Message par pingpangpong » 11 mai 2014, 11:47

Opera en 3 actes
Livret de Nahum Tate
Musique de Henry Purcell
Créé à la Boarding School for girls de Josias Priest a Chelsea en 1689

Direction musicale: Vincent Dumestre
Mise en scène, Chorégraphie, Décors, Costumes: Cecile Roussat, Julien Lubek
Lumières: Marco Gingold
Dido: Vivica Genaux
Aeneas: Henk Neven
Belinda: Ana Quintans
Magicienne, Marin: Marc Mauillon
Première Sorcière: Caroline Meng
Deuxieme Sorcière: Lucile Richardot
Esprit: Nicholas Tamagna
Dame d’honneur: Jenny Daviet
Danseurs, acrobates: Sayaka Kasuya, Sarasa Matsumoto, Ahmed Said, Edwin Condette, Tarzana Foures, Anne-Claire Gonnard, Elodie Chan, Antoine Helou
Orchestre du Poème Harmonique, Chœur accentus - Opera de Rouen Haute-Normandie




Opéra de l’urgence, l’unique opéra du compositeur anglais l’est à plus d’un titre : urgence d’agir, de profiter d’une heureuse fortune longtemps désirée, urgence de déclarer sa flamme, de partir, de détruire le bonheur et l'amour de la Reine de Carthage.
En faire une œuvre hystérique serait cependant une erreur qui nuirait à la musique et à la continuité dramatique.
Les maîtres d’œuvre de ce spectacle délectable l’ont parfaitement compris qui ont réussi à marier mouvement et fluidité au sein de cette action ramassée telle que voulue par Purcell et son librettiste Nahum Tate.
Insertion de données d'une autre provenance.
(* ===== verification/Dgram.v ===== *)
(** * Dgram: datagram sockets

    Models [dgram_send] and [dgram_recv] of [src/net/inet.cpp] and
    [include/kzevent/net/inet.hpp], and [DgramSocket]: its epoll callback,
    [start], [stop], [post_send_task] and [post_heavy_task].  The socket calls
    are an instance of [DgramKernel]; its ghost view is the queue of received
    datagrams of a descriptor.  The class derived from [DgramSocket] is an
    instance of [DgramHandler]. *)

From S2P Require Import Prelude Events LoopFd Channel InetAddr StreamIo.

(** A received datagram: its bytes and the source the kernel writes, memory of
    a [sockaddr_storage] and its length. *)
Definition datagram : Type := list byte * (list byte * Z).

Class DgramKernel (K : Type) := {
  (** [recvfrom(fd, buf, cap, 0, &source_addr, &source_len)] *)
  sock_recvfrom : K -> Z -> Z -> K * sock_ret datagram;
  (** [sendto(fd, data, size, 0, addr, len)] *)
  sock_sendto : K -> Z -> list byte -> list byte -> Z -> K * sock_ret Z;
  (** [getsockopt(fd, SOL_SOCKET, SO_ERROR)], which also clears it *)
  dgram_so_error : K -> Z -> K * Z;
  queued : K -> Z -> list datagram
}.

Class DgramLaws (K : Type) `{DgramKernel K} := {
  (** a datagram is taken whole from the queue, and cut to the buffer *)
  recvfrom_ret k fd cap k' d src :
    sock_recvfrom k fd cap = (k', Ret (d, src)) ->
    exists d0, queued k fd = (d0, src) :: queued k' fd /\ d = ztake cap d0;
  recvfrom_err k fd cap k' e :
    sock_recvfrom k fd cap = (k', Err e) ->
    queued k' fd = queued k fd /\ (e = EAGAIN -> queued k fd = []);
  dgram_so_error_queue k fd k' e :
    dgram_so_error k fd = (k', e) -> queued k' fd = queued k fd
}.

(** The virtual [on_read] and [on_error]. *)
Class DgramHandler (U : Type) := {
  on_read : list byte -> inet_addr -> U -> U;
  on_dgram_error : Z -> U -> U
}.

Definition kMaxUdpPacketSize : Z := 65535.

Section dgram.
Context {K : Type} `{DK : DgramKernel K} {L F U : Type} `{DH : DgramHandler U}.

(** [dgram_posts] is what the socket handed to its loop, [syslog_] the errno
    values given to [sys_error::error()]. *)
Record dgram := mk_dgram {
  dkern : K;
  dgram_channel_ : channel L;
  started_ : bool;
  derived : U;
  dgram_posts : list (post L F);
  syslog_ : list Z
}.

Definition with_kern (k : K) (s : dgram) : dgram :=
  mk_dgram k (dgram_channel_ s) (started_ s) (derived s) (dgram_posts s) (syslog_ s).
Definition with_derived (u : U) (s : dgram) : dgram :=
  mk_dgram (dkern s) (dgram_channel_ s) (started_ s) u (dgram_posts s) (syslog_ s).
Definition with_started (b : bool) (s : dgram) : dgram :=
  mk_dgram (dkern s) (dgram_channel_ s) b (derived s) (dgram_posts s) (syslog_ s).
Definition with_posts (c : channel L) (ps : list (post L F)) (s : dgram) : dgram :=
  mk_dgram (dkern s) c (started_ s) (derived s) (dgram_posts s ++ ps) (syslog_ s).
Definition sys_error_ (e : Z) (s : dgram) : dgram :=
  mk_dgram (dkern s) (dgram_channel_ s) (started_ s) (derived s) (dgram_posts s) (syslog_ s ++ [e]).

Definition dgram_fd (s : dgram) : Z := get_fd (dgram_channel_ s).

(** [dgram_recv(channel, buf)]: the pair it returns and what is in [buf]. *)
Definition dgram_recv (s : dgram) : dgram * (Z * option inet_addr) * list byte :=
  match sock_recvfrom (dkern s) (dgram_fd s) kMaxUdpPacketSize with
  | (k, Err e) =>
      let s1 := with_kern k s in
      (if e =? EAGAIN then s1 else sys_error_ e s1, (-1, None), [])
  | (k, Ret (d, (source_addr, source_len))) =>
      (with_kern k s, (zlen d, make_from_sockaddr (Some source_addr) source_len), d)
  end.

(** [dgram_send(channel, data, addr)] *)
Definition dgram_send (data : list byte) (addr : inet_addr) (s : dgram) : dgram :=
  match sock_sendto (dkern s) (dgram_fd s) data (get_sockaddr addr) (get_socklen addr) with
  | (k, Err e) => let s1 := with_kern k s in if e =? EAGAIN then s1 else sys_error_ e s1
  | (k, Ret _) => with_kern k s
  end.

(** The reading loop. *)
Fixpoint dgram_loop (fuel : nat) (s : dgram) : res dgram :=
  match fuel with
  | O => Undef
  | S fuel' =>
      let '(s1, (len, source_addr), recv_buf) := dgram_recv s in
      match source_addr with
      | None => Ok s1
      | Some a => dgram_loop fuel' (with_derived (on_read (ztake len recv_buf) a (derived s1)) s1)
      end
  end.

(** The callback [start] installs. *)
Definition dgram_cb (types : Z) (s : dgram) : res dgram :=
  s1 ← (if has types EventType.kRead
        then dgram_loop (S (length (queued (dkern s) (dgram_fd s)))) s else Ok s);
  if has types EventType.kError then
    let '(k, err) := dgram_so_error (dkern s1) (dgram_fd s1) in
    let s2 := with_kern k s1 in
    if err =? 0 then Ok s2 else Ok (with_derived (on_dgram_error err (derived s2)) s2)
  else Ok s1.

Definition dgram_start (life : nat) (cb : F) (s : dgram) : dgram :=
  if started_ s then s
  else
    let '(c, ps) := update_event_cb life (EventType.kRead ||| EventType.kError) EventMode.kDefault cb
                      (dgram_channel_ s) in
    with_posts c ps (with_started true s).

Definition dgram_stop (s : dgram) : dgram :=
  let s1 := with_started false s in
  with_posts (dgram_channel_ s1) (disable_event (dgram_channel_ s1)) s1.

(** [post_send_task] and [post_heavy_task], whose tasks are [F]s. *)
Definition dgram_post_send (life : nat) (task : F) (s : dgram) : dgram :=
  with_posts (dgram_channel_ s) (post_io_task life task (dgram_channel_ s)) s.
Definition dgram_post_heavy (life : nat) (task : F) (s : dgram) : dgram :=
  with_posts (dgram_channel_ s) (post_heavy_task life task (dgram_channel_ s)) s.

(** A socket as the constructor leaves it, on the descriptor of its factory. *)
Definition dgram_ctor (loop : L) (fd : Z) (k : K) (u : U) : dgram :=
  let '(c, ps) := channel_ctor loop fd in mk_dgram k c false u ps [].
End dgram.
Arguments dgram : clear implicits.

(** ** What the callback does with the queue *)

Section facts.
Context {K : Type} `{DK : DgramKernel K, DL : !DgramLaws K} {L F U : Type} `{DH : DgramHandler U}.
Implicit Types (s : dgram K L F U) (u : U).

(** The source of a datagram, as [on_read] gets it. *)
Definition source_of (d : datagram) : option inet_addr := make_from_sockaddr (Some d.2.1) d.2.2.

(** One call of [on_read] for one datagram. *)
Definition deliver u (d : datagram) : U :=
  match source_of d with Some a => on_read (ztake kMaxUdpPacketSize d.1) a u | None => u end.

(** How the reading loop ends: the queue is empty, or a system error was
    logged, or the datagram on top has a source it cannot read, and is lost. *)
Record drained s s' (taken : list datagram) : Prop := {
  dr_read : Forall (fun d => source_of d <> None) taken;
  dr_end : exists rest, queued (dkern s) (dgram_fd s) = taken ++ rest /\
    (rest = [] /\ queued (dkern s') (dgram_fd s) = [] /\ (syslog_ s' = syslog_ s) \/
     rest = queued (dkern s') (dgram_fd s) /\ (exists e, syslog_ s' = syslog_ s ++ [e]) \/
     (exists d, rest = d :: queued (dkern s') (dgram_fd s) /\ source_of d = None /\
        syslog_ s' = syslog_ s));
  dr_user : derived s' = foldl deliver (derived s) taken;
  dr_rest : dgram_channel_ s' = dgram_channel_ s /\ started_ s' = started_ s /\
    dgram_posts s' = dgram_posts s
}.

Lemma dgram_loop_ok fuel s :
  (length (queued (dkern s) (dgram_fd s)) < fuel)%nat ->
  exists s' taken, dgram_loop fuel s = Ok s' /\ drained s s' taken.
Proof.
  revert s. induction fuel as [|fuel IH]; intros s Hf; [lia|]. simpl. unfold dgram_recv.
  destruct (sock_recvfrom (dkern s) (dgram_fd s) kMaxUdpPacketSize) as [k [[d [m n]]|e]] eqn:Hr.
  - apply recvfrom_ret in Hr as (d0 & Hq & ->).
    destruct (make_from_sockaddr (Some m) n) as [a|] eqn:Ha.
    + set (s1 := with_derived _ _).
      assert (dgram_fd s1 = dgram_fd s) as Hfd by done.
      destruct (IH s1) as (s' & taken & Hl & [Hrd (rest & Hq1 & Hend) Hu Hrest]).
      { rewrite Hfd. simpl. rewrite Hq in Hf. simpl in Hf. lia. }
      rewrite Hfd in *. simpl in Hq1. exists s', ((d0, (m, n)) :: taken). split; [done|]. split.
      * constructor; [|done]. unfold source_of. cbn [fst snd]. by rewrite Ha.
      * exists rest. rewrite Hq, Hq1. split; [done|]. exact Hend.
      * rewrite Hu. cbn [foldl]. f_equal. unfold deliver, source_of. cbn [fst snd].
        rewrite Ha. simpl. by rewrite ztake_all by lia.
      * done.
    + eexists _, []. split; [done|]. split; [constructor| |done|done].
      exists (queued (dkern s) (dgram_fd s)). split; [done|]. right; right.
      exists (d0, (m, n)). by rewrite Hq.
  - apply recvfrom_err in Hr as [Hq He]. destruct (Z.eqb_spec e EAGAIN) as [->|Hne].
    + eexists _, []. split; [done|]. split; [constructor| |done|done].
      exists []. rewrite He by done. split; [done|]. left. simpl. by rewrite Hq, He.
    + eexists _, []. split; [done|]. split; [constructor| |done|done].
      exists (queued (dkern s) (dgram_fd s)). split; [done|]. right; left. simpl.
      split; [done|]. by exists e.
Qed.

Lemma dgram_cb_ok types s :
  has types EventType.kRead = true ->
  exists s1 s' taken, drained s s1 taken /\ dgram_cb types s = Ok s' /\
    let err := (dgram_so_error (dkern s1) (dgram_fd s)).2 in
    if has types EventType.kError && negb (err =? 0)
    then derived s' = on_dgram_error err (derived s1) else derived s' = derived s1.
Proof.
  intros Hr. unfold dgram_cb. rewrite Hr.
  destruct (dgram_loop_ok (S (length (queued (dkern s) (dgram_fd s)))) s) as (s1 & taken & -> & Hd);
    [lia|]. simpl.
  assert (dgram_fd s1 = dgram_fd s) as Hfd.
  { unfold dgram_fd. by destruct Hd as [_ _ _ (-> & _)]. }
  destruct (has types EventType.kError); [|by exists s1, s1, taken].
  rewrite Hfd. destruct (dgram_so_error (dkern s1) (dgram_fd s)) as [k err] eqn:He. simpl.
  exists s1. destruct (err =? 0) eqn:Hz; eexists _, taken;
    (split; [exact Hd|]); (split; [reflexivity|]); by rewrite He; simpl; rewrite Hz.
Qed.

(** C28: the callback of a datagram socket, when it is readable: it terminates,
    and hands the datagrams of the queue to [on_read], each once, in order,
    unbroken, with the address of their sender.  It stops only when the queue is
    empty, after a system error it logged, or at a datagram whose sender it
    cannot read, which is lost, with the rest left in the queue.  An error event
    is then reported if and only if SO_ERROR is set. *)
Theorem dgram_cb_drains types s :
  has types EventType.kRead = true ->
  exists s1 s' taken, drained s s1 taken /\ dgram_cb types s = Ok s' /\
    let err := (dgram_so_error (dkern s1) (dgram_fd s)).2 in
    if has types EventType.kError && negb (err =? 0)
    then derived s' = on_dgram_error err (derived s1) else derived s' = derived s1.
Proof. apply dgram_cb_ok. Qed.
End facts.

(** ** A concrete kernel *)

Record demo_dgram := mk_demo_dgram {
  arrived : list datagram;
  departed : list (list byte * list byte);
  soft_error : Z
}.

#[export] Instance demo_dgram_kernel : DgramKernel demo_dgram := {
  sock_recvfrom k _ cap :=
    match arrived k with
    | [] => (k, Err EAGAIN)
    | (d, src) :: ds => (mk_demo_dgram ds (departed k) (soft_error k), Ret (ztake cap d, src))
    end;
  sock_sendto k _ d a n :=
    (mk_demo_dgram (arrived k) (departed k ++ [(d, ztake n a)]) (soft_error k), Ret (zlen d));
  dgram_so_error k _ := (mk_demo_dgram (arrived k) (departed k) 0, soft_error k);
  queued k _ := arrived k
}.

#[export] Instance demo_dgram_laws : DgramLaws demo_dgram.
Proof.
  split; simpl.
  - intros k _ cap k' d src H. destruct (arrived k) as [|[d0 src0] ds]; simplify_eq. by exists d0.
  - intros k _ cap k' e H. destruct (arrived k) as [|[d0 src0] ds] eqn:E; simplify_eq. by rewrite E.
  - by intros k _ k' e [= <- <-].
Qed.

(** The datagrams of an IPv4 peer, and a handler that records what it gets. *)
Definition demo_peer4 : list byte * Z := (le16 AF_INET ++ le16 (htons 53) ++ [127; 0; 0; 1], 16).
Definition demo_nobody : list byte * Z := ([], 0).

#[export] Instance recorder : DgramHandler (list (list byte)) := {
  on_read d _ u := u ++ [d];
  on_dgram_error e u := u ++ [[e]]
}.

Definition demo_dgram_socket (k : demo_dgram) : dgram demo_dgram nat nat (list (list byte)) :=
  dgram_start 0%nat 0%nat (dgram_ctor 5%nat 7 k []).

Example demo_dgram_read :
  match dgram_cb (EventType.kRead ||| EventType.kError)
      (demo_dgram_socket (mk_demo_dgram [([1; 2], demo_peer4); ([3], demo_peer4); ([4], demo_nobody);
                                         ([5], demo_peer4)] [] ECONNREFUSED)) with
  | Ok s => (derived s, arrived (dkern s))
  | _ => ([], [])
  end = ([[1; 2]; [3]; [ECONNREFUSED]], [([5], demo_peer4)]).
Proof. vm_compute. reflexivity. Qed.

Lemma dgram_cb_drains_witness :
  let s := demo_dgram_socket (mk_demo_dgram [([1; 2], demo_peer4)] [] 0) in
  exists s1 s' taken, drained s s1 taken /\ dgram_cb EventType.kRead s = Ok s' /\
    let err := (dgram_so_error (dkern s1) (dgram_fd s)).2 in
    if has EventType.kRead EventType.kError && negb (err =? 0)
    then derived s' = on_dgram_error err (derived s1) else derived s' = derived s1.
Proof. intros s. apply dgram_cb_drains. reflexivity. Defined.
Ainsi les actes s’enchaînent –ils presque sans pause malgré des changements de décor nombreux.
Les scénographes ont d’ailleurs opté pour un dispositif assez simple permettant les changements à vue, dans l’esprit des opéras cette époque, mais sans éclairage à la bougie ce qui aurait sans doute permis une scène de la grotte plus impressionnante et mystérieuse encore.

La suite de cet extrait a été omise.